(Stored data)
# # # # # # #
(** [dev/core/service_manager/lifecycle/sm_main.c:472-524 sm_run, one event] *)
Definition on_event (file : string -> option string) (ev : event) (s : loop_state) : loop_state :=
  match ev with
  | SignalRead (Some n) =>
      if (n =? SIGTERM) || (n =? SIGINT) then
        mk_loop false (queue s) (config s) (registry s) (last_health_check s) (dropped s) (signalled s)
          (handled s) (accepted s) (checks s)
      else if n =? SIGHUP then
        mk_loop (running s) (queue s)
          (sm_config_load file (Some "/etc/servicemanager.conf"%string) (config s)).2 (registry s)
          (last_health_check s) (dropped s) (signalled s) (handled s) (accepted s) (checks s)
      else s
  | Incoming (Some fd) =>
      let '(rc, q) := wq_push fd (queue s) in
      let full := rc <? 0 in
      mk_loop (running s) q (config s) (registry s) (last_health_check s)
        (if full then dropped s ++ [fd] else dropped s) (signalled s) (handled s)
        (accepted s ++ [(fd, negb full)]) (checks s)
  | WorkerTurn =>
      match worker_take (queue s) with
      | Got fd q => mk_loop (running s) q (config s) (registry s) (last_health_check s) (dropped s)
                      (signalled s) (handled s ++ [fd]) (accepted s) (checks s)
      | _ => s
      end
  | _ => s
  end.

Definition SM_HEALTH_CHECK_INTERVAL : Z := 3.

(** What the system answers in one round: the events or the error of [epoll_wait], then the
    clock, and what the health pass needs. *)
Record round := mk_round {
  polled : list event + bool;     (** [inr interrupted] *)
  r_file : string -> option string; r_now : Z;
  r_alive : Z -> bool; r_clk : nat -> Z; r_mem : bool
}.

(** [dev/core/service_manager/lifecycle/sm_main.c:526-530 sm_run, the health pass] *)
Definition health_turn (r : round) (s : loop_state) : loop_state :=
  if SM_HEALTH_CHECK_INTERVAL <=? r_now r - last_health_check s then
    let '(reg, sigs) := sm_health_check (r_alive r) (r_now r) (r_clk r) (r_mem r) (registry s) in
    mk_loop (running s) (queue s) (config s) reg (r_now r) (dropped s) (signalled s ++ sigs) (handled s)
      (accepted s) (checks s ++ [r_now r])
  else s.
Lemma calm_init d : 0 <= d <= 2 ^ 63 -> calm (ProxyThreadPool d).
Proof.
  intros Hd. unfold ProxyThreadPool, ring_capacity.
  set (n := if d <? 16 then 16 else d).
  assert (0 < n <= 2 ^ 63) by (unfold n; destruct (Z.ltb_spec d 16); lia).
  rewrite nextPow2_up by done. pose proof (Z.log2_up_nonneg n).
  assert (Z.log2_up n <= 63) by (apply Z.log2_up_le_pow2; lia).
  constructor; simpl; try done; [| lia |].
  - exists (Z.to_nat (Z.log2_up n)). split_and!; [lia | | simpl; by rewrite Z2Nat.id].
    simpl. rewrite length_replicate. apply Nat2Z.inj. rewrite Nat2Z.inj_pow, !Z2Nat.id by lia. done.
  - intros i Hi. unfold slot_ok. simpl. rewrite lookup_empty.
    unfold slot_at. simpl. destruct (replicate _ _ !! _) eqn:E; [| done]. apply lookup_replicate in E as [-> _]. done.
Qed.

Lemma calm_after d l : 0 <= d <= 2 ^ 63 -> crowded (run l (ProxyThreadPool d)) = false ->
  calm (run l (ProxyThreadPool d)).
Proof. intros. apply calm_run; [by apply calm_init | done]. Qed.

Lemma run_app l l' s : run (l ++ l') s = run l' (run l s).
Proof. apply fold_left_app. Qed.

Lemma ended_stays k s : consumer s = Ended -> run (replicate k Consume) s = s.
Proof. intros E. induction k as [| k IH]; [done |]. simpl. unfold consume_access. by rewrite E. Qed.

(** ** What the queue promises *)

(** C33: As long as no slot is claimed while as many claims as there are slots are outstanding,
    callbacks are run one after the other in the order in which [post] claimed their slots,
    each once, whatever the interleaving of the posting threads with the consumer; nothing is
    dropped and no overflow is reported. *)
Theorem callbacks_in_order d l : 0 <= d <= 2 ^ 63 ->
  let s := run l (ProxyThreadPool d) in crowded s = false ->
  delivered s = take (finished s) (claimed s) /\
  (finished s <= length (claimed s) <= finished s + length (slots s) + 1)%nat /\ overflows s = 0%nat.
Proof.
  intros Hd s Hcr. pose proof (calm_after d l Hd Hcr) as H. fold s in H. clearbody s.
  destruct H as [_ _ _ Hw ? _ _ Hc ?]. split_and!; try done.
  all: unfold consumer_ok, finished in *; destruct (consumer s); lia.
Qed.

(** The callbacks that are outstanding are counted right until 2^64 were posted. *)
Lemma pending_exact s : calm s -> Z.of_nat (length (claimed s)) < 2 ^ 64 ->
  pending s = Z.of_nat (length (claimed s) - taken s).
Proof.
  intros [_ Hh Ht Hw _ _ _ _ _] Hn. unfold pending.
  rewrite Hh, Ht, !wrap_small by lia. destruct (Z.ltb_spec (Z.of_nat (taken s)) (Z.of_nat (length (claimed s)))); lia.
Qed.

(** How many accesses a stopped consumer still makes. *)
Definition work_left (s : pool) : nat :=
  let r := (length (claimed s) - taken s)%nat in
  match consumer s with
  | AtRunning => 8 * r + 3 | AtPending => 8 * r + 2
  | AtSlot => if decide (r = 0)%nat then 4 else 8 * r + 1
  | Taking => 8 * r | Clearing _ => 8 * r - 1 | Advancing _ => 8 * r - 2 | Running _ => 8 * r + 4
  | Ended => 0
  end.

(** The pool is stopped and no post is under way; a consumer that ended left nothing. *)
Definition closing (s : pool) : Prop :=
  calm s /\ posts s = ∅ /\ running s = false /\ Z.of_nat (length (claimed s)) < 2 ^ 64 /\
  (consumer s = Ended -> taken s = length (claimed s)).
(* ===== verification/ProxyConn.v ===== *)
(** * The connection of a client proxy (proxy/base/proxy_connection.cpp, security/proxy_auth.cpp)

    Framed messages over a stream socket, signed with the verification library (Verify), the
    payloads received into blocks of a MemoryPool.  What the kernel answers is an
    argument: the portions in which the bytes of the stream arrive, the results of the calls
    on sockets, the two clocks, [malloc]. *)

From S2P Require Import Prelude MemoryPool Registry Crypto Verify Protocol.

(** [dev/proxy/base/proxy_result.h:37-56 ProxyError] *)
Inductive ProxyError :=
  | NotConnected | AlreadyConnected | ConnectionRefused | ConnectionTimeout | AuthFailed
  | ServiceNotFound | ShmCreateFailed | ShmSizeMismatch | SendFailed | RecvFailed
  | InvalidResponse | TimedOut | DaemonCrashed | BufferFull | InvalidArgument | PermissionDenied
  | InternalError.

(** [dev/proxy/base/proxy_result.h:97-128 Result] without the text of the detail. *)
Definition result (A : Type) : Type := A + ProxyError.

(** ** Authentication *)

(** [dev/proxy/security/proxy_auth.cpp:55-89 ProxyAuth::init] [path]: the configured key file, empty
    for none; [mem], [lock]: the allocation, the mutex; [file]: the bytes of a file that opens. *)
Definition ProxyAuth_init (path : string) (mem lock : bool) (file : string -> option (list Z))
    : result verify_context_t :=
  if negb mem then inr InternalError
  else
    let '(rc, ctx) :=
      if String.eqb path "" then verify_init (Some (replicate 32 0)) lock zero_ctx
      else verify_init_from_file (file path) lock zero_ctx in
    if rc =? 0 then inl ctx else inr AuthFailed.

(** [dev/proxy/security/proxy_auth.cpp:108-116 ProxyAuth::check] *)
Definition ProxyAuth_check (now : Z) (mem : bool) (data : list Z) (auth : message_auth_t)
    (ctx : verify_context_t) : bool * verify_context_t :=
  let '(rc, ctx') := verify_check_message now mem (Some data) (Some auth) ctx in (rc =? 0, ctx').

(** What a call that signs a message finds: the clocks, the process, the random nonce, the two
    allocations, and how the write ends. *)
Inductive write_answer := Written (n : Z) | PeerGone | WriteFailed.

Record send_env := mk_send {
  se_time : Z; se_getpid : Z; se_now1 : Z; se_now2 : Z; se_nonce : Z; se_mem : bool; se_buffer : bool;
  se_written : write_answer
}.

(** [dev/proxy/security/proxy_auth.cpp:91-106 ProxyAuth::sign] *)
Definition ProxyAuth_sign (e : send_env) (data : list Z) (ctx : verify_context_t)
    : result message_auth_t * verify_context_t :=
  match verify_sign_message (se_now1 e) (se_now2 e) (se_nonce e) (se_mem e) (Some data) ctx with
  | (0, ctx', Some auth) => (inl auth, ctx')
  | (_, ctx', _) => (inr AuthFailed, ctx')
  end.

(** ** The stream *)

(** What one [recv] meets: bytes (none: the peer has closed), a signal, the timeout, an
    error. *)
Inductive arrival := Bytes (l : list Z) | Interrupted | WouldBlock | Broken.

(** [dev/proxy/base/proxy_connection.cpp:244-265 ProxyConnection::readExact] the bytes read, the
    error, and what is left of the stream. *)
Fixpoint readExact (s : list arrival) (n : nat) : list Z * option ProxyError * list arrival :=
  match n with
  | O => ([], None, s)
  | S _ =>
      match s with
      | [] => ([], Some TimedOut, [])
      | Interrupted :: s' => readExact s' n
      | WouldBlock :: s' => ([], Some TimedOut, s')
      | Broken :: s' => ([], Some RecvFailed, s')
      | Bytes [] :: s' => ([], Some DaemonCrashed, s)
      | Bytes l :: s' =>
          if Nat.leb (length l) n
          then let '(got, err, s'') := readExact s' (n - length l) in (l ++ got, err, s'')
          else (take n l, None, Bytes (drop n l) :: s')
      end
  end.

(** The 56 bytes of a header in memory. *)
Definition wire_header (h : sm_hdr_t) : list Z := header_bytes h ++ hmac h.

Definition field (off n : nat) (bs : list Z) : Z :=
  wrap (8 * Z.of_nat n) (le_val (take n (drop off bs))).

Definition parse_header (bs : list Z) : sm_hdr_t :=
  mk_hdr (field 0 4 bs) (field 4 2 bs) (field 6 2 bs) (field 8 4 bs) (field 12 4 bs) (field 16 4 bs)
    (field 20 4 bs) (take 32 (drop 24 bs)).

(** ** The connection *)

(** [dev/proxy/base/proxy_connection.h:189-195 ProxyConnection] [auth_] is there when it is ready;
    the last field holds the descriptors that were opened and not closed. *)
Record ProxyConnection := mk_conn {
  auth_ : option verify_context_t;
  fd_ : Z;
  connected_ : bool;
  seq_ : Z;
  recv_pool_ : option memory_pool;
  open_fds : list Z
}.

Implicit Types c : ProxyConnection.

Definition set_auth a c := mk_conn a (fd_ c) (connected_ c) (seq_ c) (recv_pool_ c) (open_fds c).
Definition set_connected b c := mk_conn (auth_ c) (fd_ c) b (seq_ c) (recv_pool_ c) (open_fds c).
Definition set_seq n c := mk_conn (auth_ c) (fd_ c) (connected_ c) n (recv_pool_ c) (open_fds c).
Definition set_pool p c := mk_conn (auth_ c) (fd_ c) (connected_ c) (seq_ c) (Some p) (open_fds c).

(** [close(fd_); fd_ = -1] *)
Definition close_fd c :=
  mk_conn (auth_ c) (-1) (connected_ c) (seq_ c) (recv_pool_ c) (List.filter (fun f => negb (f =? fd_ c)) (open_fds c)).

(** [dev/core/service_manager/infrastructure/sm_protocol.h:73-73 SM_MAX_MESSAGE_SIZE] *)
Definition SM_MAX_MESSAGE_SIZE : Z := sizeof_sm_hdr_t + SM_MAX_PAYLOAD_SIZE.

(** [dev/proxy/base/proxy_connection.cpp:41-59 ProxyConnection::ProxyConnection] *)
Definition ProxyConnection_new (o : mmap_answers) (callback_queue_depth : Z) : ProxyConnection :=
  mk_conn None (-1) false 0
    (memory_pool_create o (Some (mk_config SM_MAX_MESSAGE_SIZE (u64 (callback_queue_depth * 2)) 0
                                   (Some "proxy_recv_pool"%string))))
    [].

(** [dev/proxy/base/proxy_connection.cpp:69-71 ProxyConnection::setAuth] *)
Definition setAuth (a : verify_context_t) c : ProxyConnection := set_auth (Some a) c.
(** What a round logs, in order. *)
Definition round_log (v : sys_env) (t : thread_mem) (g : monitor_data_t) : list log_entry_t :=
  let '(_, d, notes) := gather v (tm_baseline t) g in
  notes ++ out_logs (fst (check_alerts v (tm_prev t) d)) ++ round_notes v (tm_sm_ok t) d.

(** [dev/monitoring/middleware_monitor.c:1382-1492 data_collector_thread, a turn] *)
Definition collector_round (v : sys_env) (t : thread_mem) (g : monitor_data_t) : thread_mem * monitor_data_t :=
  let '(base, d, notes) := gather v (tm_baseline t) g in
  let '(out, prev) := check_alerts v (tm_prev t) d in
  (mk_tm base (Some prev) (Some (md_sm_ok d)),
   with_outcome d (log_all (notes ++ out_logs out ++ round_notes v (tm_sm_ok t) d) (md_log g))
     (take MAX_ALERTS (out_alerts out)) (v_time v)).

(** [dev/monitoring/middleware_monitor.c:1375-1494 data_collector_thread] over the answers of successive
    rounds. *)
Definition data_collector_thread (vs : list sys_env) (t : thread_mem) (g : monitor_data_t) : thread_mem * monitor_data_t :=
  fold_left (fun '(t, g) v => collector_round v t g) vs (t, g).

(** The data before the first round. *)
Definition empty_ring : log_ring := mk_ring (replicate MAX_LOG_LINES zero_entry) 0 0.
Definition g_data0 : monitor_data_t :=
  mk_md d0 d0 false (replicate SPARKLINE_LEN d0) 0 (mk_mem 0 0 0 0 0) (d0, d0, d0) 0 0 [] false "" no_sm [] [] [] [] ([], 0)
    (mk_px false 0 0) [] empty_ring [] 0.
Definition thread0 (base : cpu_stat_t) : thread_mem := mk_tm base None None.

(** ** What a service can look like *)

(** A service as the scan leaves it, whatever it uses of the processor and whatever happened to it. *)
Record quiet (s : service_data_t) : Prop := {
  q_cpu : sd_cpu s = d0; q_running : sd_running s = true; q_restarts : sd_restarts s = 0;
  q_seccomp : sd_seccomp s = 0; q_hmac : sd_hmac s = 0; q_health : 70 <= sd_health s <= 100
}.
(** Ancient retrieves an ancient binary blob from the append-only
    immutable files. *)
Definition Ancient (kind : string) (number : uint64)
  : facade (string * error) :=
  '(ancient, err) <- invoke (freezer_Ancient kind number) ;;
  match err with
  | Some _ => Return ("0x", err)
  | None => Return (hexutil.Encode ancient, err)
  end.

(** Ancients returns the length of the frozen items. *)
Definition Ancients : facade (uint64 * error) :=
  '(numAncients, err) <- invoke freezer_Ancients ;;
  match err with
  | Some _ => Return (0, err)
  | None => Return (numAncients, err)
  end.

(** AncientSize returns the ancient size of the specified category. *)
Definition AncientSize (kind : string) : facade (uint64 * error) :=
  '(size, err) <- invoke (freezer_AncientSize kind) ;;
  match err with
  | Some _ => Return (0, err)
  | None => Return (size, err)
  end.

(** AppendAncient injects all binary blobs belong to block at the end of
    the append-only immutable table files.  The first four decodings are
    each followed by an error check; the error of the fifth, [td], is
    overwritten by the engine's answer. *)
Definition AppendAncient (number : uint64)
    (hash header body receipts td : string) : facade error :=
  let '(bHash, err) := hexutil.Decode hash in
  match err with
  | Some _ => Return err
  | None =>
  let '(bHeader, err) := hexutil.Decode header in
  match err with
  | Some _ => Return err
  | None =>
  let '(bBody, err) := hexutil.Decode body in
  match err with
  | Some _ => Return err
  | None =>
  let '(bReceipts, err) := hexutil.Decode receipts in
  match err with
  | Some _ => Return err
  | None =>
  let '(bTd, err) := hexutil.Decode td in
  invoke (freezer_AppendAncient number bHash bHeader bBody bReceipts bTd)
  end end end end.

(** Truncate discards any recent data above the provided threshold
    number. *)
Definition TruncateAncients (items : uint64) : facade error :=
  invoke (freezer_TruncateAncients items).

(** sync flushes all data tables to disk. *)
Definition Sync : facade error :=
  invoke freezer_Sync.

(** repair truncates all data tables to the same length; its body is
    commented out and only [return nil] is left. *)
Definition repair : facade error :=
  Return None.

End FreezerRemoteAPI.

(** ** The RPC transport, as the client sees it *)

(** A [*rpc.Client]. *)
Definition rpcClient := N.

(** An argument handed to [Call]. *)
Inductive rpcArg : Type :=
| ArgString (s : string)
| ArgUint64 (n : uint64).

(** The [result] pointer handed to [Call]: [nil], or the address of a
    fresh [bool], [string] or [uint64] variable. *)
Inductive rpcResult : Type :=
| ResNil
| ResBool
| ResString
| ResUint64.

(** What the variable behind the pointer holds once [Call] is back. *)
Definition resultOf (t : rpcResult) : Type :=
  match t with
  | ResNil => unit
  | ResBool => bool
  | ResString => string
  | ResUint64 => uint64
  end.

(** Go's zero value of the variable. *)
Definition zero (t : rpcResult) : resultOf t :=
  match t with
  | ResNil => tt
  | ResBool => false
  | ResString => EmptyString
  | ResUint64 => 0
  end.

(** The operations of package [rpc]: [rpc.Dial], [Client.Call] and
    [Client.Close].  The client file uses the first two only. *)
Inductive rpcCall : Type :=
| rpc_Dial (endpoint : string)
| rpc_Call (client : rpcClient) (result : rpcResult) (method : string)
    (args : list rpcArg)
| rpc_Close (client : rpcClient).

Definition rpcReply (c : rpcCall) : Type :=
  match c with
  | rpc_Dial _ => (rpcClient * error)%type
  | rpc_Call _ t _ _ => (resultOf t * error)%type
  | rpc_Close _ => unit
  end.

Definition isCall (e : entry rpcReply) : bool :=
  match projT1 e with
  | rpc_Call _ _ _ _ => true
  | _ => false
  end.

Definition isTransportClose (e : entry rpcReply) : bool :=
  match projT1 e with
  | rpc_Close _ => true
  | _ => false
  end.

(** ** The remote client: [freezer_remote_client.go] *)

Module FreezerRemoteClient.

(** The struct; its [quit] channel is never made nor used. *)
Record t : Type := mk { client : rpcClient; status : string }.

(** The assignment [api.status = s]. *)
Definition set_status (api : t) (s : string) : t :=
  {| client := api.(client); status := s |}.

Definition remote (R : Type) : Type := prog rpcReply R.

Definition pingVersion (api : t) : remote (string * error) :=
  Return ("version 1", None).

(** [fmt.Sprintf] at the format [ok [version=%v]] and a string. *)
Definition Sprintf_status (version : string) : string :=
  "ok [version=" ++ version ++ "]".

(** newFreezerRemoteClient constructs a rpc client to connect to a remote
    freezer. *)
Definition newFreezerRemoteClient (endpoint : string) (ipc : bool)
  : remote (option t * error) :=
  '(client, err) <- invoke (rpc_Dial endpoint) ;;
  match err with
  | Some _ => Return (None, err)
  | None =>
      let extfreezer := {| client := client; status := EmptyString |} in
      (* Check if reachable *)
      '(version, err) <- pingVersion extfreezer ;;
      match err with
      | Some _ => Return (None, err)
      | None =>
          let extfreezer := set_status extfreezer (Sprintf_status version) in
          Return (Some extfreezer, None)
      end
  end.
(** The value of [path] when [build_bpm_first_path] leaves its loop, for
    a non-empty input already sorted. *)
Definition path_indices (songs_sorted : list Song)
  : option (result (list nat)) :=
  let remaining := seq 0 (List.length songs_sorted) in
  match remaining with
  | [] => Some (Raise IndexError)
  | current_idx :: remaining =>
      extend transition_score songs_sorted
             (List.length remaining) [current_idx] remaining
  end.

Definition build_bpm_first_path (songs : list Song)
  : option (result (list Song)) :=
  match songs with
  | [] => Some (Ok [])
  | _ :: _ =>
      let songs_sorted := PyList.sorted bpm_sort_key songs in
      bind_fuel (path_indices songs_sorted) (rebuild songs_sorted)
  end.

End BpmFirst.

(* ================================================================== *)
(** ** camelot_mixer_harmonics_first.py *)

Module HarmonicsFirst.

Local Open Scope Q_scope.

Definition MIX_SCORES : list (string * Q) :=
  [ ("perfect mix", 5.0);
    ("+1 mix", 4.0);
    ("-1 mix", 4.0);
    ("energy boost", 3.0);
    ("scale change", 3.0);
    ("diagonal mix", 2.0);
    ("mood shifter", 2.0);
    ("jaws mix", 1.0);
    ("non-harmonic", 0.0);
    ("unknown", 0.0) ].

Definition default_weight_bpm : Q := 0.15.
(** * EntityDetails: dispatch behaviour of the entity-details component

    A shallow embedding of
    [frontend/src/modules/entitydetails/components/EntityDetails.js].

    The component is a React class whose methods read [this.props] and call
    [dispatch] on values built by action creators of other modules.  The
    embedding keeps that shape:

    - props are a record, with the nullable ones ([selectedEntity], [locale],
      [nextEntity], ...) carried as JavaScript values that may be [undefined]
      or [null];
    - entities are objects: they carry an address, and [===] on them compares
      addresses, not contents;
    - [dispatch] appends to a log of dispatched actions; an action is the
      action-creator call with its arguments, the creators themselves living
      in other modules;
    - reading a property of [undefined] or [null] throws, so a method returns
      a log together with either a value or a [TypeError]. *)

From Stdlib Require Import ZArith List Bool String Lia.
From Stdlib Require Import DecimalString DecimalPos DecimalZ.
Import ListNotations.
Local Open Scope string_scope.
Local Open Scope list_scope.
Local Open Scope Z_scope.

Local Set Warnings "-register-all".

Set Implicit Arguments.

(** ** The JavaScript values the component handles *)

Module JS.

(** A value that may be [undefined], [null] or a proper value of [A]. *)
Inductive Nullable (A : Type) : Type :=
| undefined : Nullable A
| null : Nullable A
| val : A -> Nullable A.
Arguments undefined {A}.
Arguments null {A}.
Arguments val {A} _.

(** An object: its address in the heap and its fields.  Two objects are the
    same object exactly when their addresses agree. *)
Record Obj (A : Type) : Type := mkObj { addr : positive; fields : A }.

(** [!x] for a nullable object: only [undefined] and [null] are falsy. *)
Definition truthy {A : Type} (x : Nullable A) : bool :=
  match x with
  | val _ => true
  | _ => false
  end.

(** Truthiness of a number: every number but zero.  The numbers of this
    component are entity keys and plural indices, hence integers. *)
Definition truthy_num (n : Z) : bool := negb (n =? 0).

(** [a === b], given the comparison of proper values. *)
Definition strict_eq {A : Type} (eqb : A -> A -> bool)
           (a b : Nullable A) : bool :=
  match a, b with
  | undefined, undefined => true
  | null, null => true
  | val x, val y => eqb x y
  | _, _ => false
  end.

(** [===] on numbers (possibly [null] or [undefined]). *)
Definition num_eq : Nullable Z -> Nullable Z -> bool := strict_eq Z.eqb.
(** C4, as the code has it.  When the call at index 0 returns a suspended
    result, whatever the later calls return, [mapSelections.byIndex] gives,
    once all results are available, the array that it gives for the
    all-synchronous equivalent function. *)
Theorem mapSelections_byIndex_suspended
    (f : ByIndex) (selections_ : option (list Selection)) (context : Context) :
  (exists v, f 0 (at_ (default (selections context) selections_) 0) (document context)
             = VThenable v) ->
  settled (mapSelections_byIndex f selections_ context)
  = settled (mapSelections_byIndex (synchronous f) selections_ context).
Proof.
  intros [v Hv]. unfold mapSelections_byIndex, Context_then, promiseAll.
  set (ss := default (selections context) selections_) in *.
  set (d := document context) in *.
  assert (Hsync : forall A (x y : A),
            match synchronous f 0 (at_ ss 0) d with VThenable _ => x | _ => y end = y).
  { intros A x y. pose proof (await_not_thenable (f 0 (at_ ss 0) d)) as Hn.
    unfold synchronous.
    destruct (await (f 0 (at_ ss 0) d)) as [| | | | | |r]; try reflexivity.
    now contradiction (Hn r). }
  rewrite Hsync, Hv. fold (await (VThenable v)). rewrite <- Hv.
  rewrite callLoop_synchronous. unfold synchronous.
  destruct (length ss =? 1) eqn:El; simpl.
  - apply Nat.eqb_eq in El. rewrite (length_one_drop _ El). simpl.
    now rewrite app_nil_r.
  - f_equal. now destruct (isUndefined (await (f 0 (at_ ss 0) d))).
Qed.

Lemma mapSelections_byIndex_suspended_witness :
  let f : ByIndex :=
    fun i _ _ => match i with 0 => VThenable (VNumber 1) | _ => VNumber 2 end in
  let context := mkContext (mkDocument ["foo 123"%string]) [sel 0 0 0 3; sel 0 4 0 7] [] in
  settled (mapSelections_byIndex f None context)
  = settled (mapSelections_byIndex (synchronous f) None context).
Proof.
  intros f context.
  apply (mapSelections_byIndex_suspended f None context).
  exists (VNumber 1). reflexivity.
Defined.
# # # # # # #
_What you will do_. Within the records above, tally the lines that contain "crowded". Give the total and nothing more.

_Your response_. 2